Merrill’s approach to compliance could serve as a template for its biggest rivals, according to Mr. Pirker. That is because the big brokerages, including Merrill, have more high-net-worth clients who may already work with a broker through a fee-based account.

Merrill clients with individual retirement accounts that charge commissions will have to choose whether to roll that over to a fee-based account, which may be more costly for investors who trade little, or move their assets to Bank of America’s online brokerage, Merrill Edge, according to representatives at the firm. The latter option would offer investors access to a self-directed brokerage account or a generally cheaper fee-based option, as well as a soon-to-launch roboadvisory product, known as Merrill Edge Guided Investing.

Fees and commissions may vary, but hypothetically, an investor with $1 million in a fee-based retirement account at Merrill would be charged about 1%, or $10,000, annually. If that same investor had money in a commission-based IRA, and completed 20 equity trades, he or she would pay at least $2,500—although that could fluctuate higher based on the size of the trades and other investing fees.

Unlike Edward Jones and LPL, Merrill isn’t using what is known as a best-interest contract provision in the fiduciary rule to offer a commission-based account to retirement savers. That provision allows brokers to receive variable or commission-based compensation in some circumstances. People familiar with the matter said Merrill isn’t using the contract because even though it was made more workable in the rule’s final draft, the documentation requirements were still labor-intensive and presented a litigation risk.

Edward Jones will continue to offer a commission-based account option to retirement savers, but they won’t be able to use it to invest in mutual funds and exchange-traded funds. The firm said the rule makes sales fees on some mutual funds, known as sales loads, and some funds’ differing share-class prices problematic for accounts that charge investors for each transaction made.

LPL, meanwhile, plans to introduce a mutual-fund-only IRA that charges a commission in early 2017 with a menu of funds it chooses.

Merrill will use the best-interest contract, however, to advise clients on rollovers from commission-based accounts and 401(k) plans to a fee-based option. The contract would no longer be necessary once a client moves into a fee-based option, the Merrill spokeswoman said.

Terry Laughlin, head of Bank of America’s global wealth unit, called the approach simpler for clients as the firm prefers to have its brokers offer advice to investors and create financial plans through fee-based accounts.

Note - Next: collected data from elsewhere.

Lemma app_step_settled_or_waiting t0 a e :
  settled_or_waiting t0 a -> settled_or_waiting t0 (app_step a e).
Proof.
  intros [Hhead Hcase].
  destruct e as [text| |resp fallback|shown|shown]; cbn [app_step];
    try (split; [exact Hhead | exact Hcase]).
  - destruct (send_guard (page a)) eqn:Hg; [split; assumption|].
    rewrite (send_prologue_eq Date_now).
    assert (Hl : isLoading (page a) = false).
    { unfold send_guard in Hg. apply orb_false_iff in Hg as [_ Hg]. exact Hg. }
    destruct Hcase as [(Hf & _ & Hall)|(q & earlier & u & l & _ & Hl' & _)];
      [|congruence].
    split.
    + cbn [page prologue_state messages].
      destruct (messages (page a)); [discriminate Hhead | exact Hhead].
    + right. exists (inputValue (page a)), (messages (page a)),
        (user_message (page a)), (loading_message (page a)).
      cbn [page in_flight prologue_state messages isLoading]. rewrite Hf.
      rewrite <- app_assoc. repeat split. exact Hall.
  - destruct (in_flight a) as [|q rest] eqn:Hf;
      [split; [exact Hhead | rewrite Hf; exact Hcase]|].
    destruct Hcase as [(Hf' & _)|(q' & earlier & u & l & Hq & _ & Hm & Hall & Hu & Hc & Hul & Hlt & Hlc & Hll)];
      [discriminate Hf'|].
    injection Hq as -> ->.
    destruct (send_body_settles q' resp fallback (page a) earlier u l Hm Hall Hul Hll)
      as (text & st1 & Hnew & Hload).
    split.
    + cbn [page]. rewrite Hnew, <- Hhead, Hm. apply head_app_cons.
    + left. cbn [page in_flight]. split; [reflexivity|]. split; [exact Hload|].
      rewrite Hnew. apply Forall_app. split; [exact Hall|].
      repeat constructor. exact Hul.
Qed.

Lemma app_run_settled_or_waiting t0 events a :
  settled_or_waiting t0 a -> settled_or_waiting t0 (app_run a events).
Proof.
  revert a; induction events as [|e rest IH]; intros a Hinv; [exact Hinv|].
  apply IH, app_step_settled_or_waiting, Hinv.
Qed.

Lemma initial_settled t0 : settled_or_waiting t0 (initial_app t0).
Proof.
  split; [reflexivity|]. left. repeat split. repeat constructor.
Qed.

(** X10 — The loading bubble and the flag.  In every state the page
    reaches from its first render, under typing, presses of the send
    button, settling of the awaited calls and panel toggles: the greeting
    is the first message; [isLoading] is true exactly while an invocation
    is in flight; with none in flight no message is loading; with one in
    flight the list ends with the user's message, whose content is the
    query, followed by the loading message, the only one that is
    loading. *)
Theorem X10_loading_bubble_while_in_flight (t0 : N) (events : list Event) :
  let a := app_run (initial_app t0) events in
  head (messages (page a)) = Some (greeting t0) /\
  (isLoading (page a) = true <-> in_flight a <> []) /\
  (in_flight a = [] ->
   Forall (fun m => is_loading m = false) (messages (page a))) /\
  (forall q, in_flight a = [q] ->
     exists earlier u l,
       messages (page a) = earlier ++ [u; l] /\
       Forall (fun m => is_loading m = false) earlier /\
       msg_type u = user /\ content u = q /\ is_loading u = false /\
       msg_type l = bot /\ content l = s_loading /\ is_loading l = true).
Proof.
  intros a.
  destruct (app_run_settled_or_waiting t0 events _ (initial_settled t0))
    as [Hhead Hcase]. fold a in Hhead, Hcase.
  split; [exact Hhead|].
  destruct Hcase as [(Hf & Hl & Hall)|(q & earlier & u & l & Hf & Hl & Hrest)].
  - rewrite Hf, Hl. split; [split; [discriminate | congruence]|].
    split; [intros _; exact Hall | discriminate].
  - rewrite Hf, Hl. split; [split; [discriminate | reflexivity]|].
    split; [discriminate|]. intros q' Hq. injection Hq as <-.
    exists earlier, u, l. exact Hrest.
Qed.

Lemma chat_history_app st (l1 l2 : list Message) :
  messages st = l1 ++ l2 ->
  chat_history st = List.filter is_user l1 ++ List.filter is_user l2.
Proof. intros H. unfold chat_history. rewrite H. apply List.filter_app. Qed.

(** X11 — The chat history.  In every state the page reaches, a step
    changes the list of the left panel in one way only: a press of the
    send button that passes the guard appends the user's message, whose
    content is the input value.  The settling of the calls, whatever the
    answer, typing and the panel toggles leave it as it is: no answer and
    no error text ever shows there, and no entry is ever removed. *)
Theorem X11_history_grows_by_accepted_sends
    (t0 : N) (events : list Event) (e : Event) :
  let a := app_run (initial_app t0) events in
  content <$> chat_history (page (app_step a e)) =
  (content <$> chat_history (page a)) ++
    match e with
    | SendPressed => if send_guard (page a) then [] else [inputValue (page a)]
    | _ => []
    end.
Proof.
  intros a.
  destruct (app_run_settled_or_waiting t0 events _ (initial_settled t0))
    as [_ Hcase]. fold a in Hcase.
  destruct e as [text| |resp fallback|shown|shown]; cbn [app_step];
    try (symmetry; apply app_nil_r).
  - destruct (send_guard (page a)); [symmetry; apply app_nil_r|].
    rewrite (send_prologue_eq Date_now). cbn [page].
    unfold chat_history. cbn [prologue_state messages].
    rewrite !List.filter_app. cbn [List.filter is_user user_message loading_message msg_type].
    rewrite app_nil_r, fmap_app. reflexivity.
  - destruct (in_flight a) as [|q rest] eqn:Hf; [symmetry; apply app_nil_r|].
    destruct Hcase as [(Hf' & _)|(q' & earlier & u & l & Hq & _ & Hm & Hall & Hu & Hc & Hul & Hlt & Hlc & Hll)];
      [discriminate Hf'|].
    injection Hq as -> ->.
    destruct (send_body_settles q' resp fallback (page a) earlier u l Hm Hall Hul Hll)
      as (text & st1 & Hnew & _).
    cbn [page]. rewrite app_nil_r. f_equal.
    unfold chat_history. rewrite Hnew, Hm, !List.filter_app.
    f_equal. cbn [List.filter]. unfold is_user. rewrite Hu, Hlt. reflexivity.
Qed.

(* --------------------------------------------------------------------- *)
(** *** The revisions of the page *)
(* --------------------------------------------------------------------- *)

Lemma first_send_prologue_eq st :
  First.send_prologue Date_now st =
  (Normal (inputValue st), snd (First.send_prologue Date_now st)).
Proof. reflexivity. Qed.

Lemma first_send_body_eq inputValue0 answer st :
  First.send_body Date_now inputValue0 answer st =
  (Normal tt,
   setIsLoading false
     (posted Date_now
        match answer with
        | AxiosRejected => s_unavailable
        | AxiosOk response => or_else response s_cannot_process
        end
        (send_request (Legacy.chat_request inputValue0) st))).
Proof. destruct answer; reflexivity. Qed.

(** The cells the two early revisions share, after the prologue. *)
Lemma early_prologues_agree st :
  let a := snd (First.send_prologue Date_now st) in
  let b := snd (Legacy.send_prologue Date_now st) in
  messages a = messages b /\ inputValue a = inputValue b /\
  isLoading a = isLoading b /\ requests a = requests b /\ tick a = tick b /\
  showAgentPanel a = showAgentPanel st /\ agentActions a = agentActions st /\
  timers a = timers st /\
  showAgentPanel b = true /\ agentActions b = [] /\
  timers b = timers st ++ [(SimulateAction 0 (inputValue st), 0);
                           (SimulateAction 1 (inputValue st), 800);
                           (SimulateAction 2 (inputValue st), 1600)].
Proof.
  cbn zeta. repeat split. cbn. rewrite <- !app_assoc. reflexivity.
Qed.

Lemma early_outcome_fields text r s :
  let s' := setIsLoading false (posted Date_now text (send_request r s)) in
  messages s' =
    replace_loading
      (mkMessage (Date_now (tick s) + 2) bot text (DateAt (Date_now (S (tick s)))) None)
      (messages s) /\
  inputValue s' = inputValue s /\ isLoading s' = false /\
  requests s' = requests s ++ [r] /\
  showAgentPanel s' = showAgentPanel s /\ agentActions s' = agentActions s /\
  timers s' = timers s.
Proof. repeat split. Qed.

(** X12 — The revision that added the simulated agent panel changed
    nothing else.  For every state and every answer of the POST, the first
    revision of [handleSendMessage] and the one with [simulateAgentActions]
    leave the same messages, input value, loading flag and requests.  The
    first leaves the panel cells alone; the second, when the guard passes,
    opens the panel, empties the action list and arms three timers, at 0,
    800 and 1600 ms, for the three simulated actions. *)
Theorem X12_simulated_panel_changes_nothing_else
    (answer : AxiosResult) (st : State) :
  let a := snd (First.handleSendMessage Date_now answer st) in
  let b := snd (Legacy.handleSendMessage Date_now answer st) in
  (messages a = messages b /\ inputValue a = inputValue b /\
   isLoading a = isLoading b /\ requests a = requests b) /\
  (showAgentPanel a = showAgentPanel st /\ agentActions a = agentActions st /\
   timers a = timers st) /\
  (send_guard st = false ->
   showAgentPanel b = true /\ agentActions b = [] /\
   timers b = timers st ++ [(SimulateAction 0 (inputValue st), 0);
                            (SimulateAction 1 (inputValue st), 800);
                            (SimulateAction 2 (inputValue st), 1600)]).
Proof.
  cbn zeta. unfold First.handleSendMessage, Legacy.handleSendMessage.
  destruct (send_guard st).
  - split; [repeat split|]. split; [repeat split|]. discriminate.
  - unfold bind.
    rewrite first_send_prologue_eq, (legacy_send_prologue_eq Date_now).
    rewrite first_send_body_eq, (legacy_send_body_eq Date_now). cbn [snd].
    pose proof (early_prologues_agree st) as
      (Hm & Hi & Hl & Hr & Ht & Hp & Ha & Htm & Hp' & Ha' & Htm').
    cbn zeta in *.
    set (a0 := snd (First.send_prologue Date_now st)) in *.
    set (b0 := snd (Legacy.send_prologue Date_now st)) in *.
    clearbody a0 b0.
    set (text := match answer with
                 | AxiosRejected => s_unavailable
                 | AxiosOk response => or_else response s_cannot_process
                 end).
    destruct (early_outcome_fields text (Legacy.chat_request (inputValue st)) a0)
      as (Ha1 & Ha2 & Ha3 & Ha4 & Ha5 & Ha6 & Ha7).
    destruct (early_outcome_fields text (Legacy.chat_request (inputValue st)) b0)
      as (Hb1 & Hb2 & Hb3 & Hb4 & Hb5 & Hb6 & Hb7).
    cbn zeta in *.
    rewrite Ha1, Ha2, Ha3, Ha4, Ha5, Ha6, Ha7, Hb1, Hb2, Hb3, Hb4, Hb5, Hb6, Hb7.
    rewrite Hm, Hi, Hr, Ht.
    split; [repeat split|]. split; [repeat split; assumption|].
    intros _. repeat split; assumption.
Qed.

Brokerages also like fee-based revenue because it tends to be more predictable and steady compared with commissions, which can be harder hit during periods of market volatility. Morningstar said fee-based accounts can yield as much as 60% more revenue than those that charge commissions.

Brokers say the fees are justified because they have to provide a higher level of service by spending more time understanding a client’s full financial situation.

“They are using the [rule] almost as an accelerator for the direction toward fees,” Mr. Pirker said. “The industry is moving in the direction where you have high-end advisers doing holistic work for clients.”